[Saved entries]
__________________________________________________
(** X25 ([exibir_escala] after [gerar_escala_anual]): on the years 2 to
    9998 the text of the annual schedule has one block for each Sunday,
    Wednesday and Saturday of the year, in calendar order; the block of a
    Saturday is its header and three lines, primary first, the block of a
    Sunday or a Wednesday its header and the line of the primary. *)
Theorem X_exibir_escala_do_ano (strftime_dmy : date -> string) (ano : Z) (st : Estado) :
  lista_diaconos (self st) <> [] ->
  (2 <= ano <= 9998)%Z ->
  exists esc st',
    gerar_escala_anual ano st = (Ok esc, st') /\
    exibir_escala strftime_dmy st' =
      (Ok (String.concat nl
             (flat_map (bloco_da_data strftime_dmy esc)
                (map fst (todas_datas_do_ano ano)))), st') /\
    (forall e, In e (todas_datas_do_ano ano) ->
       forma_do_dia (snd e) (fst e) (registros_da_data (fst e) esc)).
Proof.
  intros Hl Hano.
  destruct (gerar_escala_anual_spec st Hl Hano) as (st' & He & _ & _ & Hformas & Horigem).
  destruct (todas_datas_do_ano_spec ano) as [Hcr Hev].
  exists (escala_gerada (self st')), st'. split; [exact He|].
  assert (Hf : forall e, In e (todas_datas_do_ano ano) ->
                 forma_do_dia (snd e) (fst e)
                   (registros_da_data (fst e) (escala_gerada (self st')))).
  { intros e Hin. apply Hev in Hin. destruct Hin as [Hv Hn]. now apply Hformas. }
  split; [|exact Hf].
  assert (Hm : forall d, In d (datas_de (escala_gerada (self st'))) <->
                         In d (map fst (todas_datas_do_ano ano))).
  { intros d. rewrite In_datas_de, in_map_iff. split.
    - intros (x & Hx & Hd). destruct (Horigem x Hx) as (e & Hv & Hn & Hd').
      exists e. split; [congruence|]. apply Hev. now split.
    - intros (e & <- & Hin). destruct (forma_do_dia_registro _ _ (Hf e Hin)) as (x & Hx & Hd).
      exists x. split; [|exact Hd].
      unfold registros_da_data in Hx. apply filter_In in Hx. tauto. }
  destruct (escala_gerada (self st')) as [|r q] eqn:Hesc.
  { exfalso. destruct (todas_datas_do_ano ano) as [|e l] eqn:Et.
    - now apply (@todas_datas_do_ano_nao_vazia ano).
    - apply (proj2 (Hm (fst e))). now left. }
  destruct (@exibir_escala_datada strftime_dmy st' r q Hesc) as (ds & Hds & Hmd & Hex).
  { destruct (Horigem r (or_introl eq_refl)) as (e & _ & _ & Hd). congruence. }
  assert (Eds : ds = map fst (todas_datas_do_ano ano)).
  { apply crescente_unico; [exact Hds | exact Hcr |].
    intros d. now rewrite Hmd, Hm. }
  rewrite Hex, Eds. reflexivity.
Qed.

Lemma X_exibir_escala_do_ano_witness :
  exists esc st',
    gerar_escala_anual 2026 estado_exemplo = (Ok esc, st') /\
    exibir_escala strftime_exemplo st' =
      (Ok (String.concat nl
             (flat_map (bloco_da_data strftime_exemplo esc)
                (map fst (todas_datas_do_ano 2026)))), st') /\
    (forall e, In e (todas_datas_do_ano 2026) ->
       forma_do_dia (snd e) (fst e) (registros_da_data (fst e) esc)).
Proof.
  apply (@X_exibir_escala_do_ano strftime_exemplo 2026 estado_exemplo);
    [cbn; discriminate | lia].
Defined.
__________________________________________________
■ **Task to carry out**: From the entries above, return exactly the line containing "(2 <= ano <= 9998)%Z ->", the line containing "intros Hl Hano.", and all lines between, and nothing else.

■ **Solved problem**:
  (2 <= ano <= 9998)%Z ->
  exists esc st',
    gerar_escala_anual ano st = (Ok esc, st') /\
    exibir_escala strftime_dmy st' =
      (Ok (String.concat nl
             (flat_map (bloco_da_data strftime_dmy esc)
                (map fst (todas_datas_do_ano ano)))), st') /\
    (forall e, In e (todas_datas_do_ano ano) ->
       forma_do_dia (snd e) (fst e) (registros_da_data (fst e) esc)).
Proof.
  intros Hl Hano.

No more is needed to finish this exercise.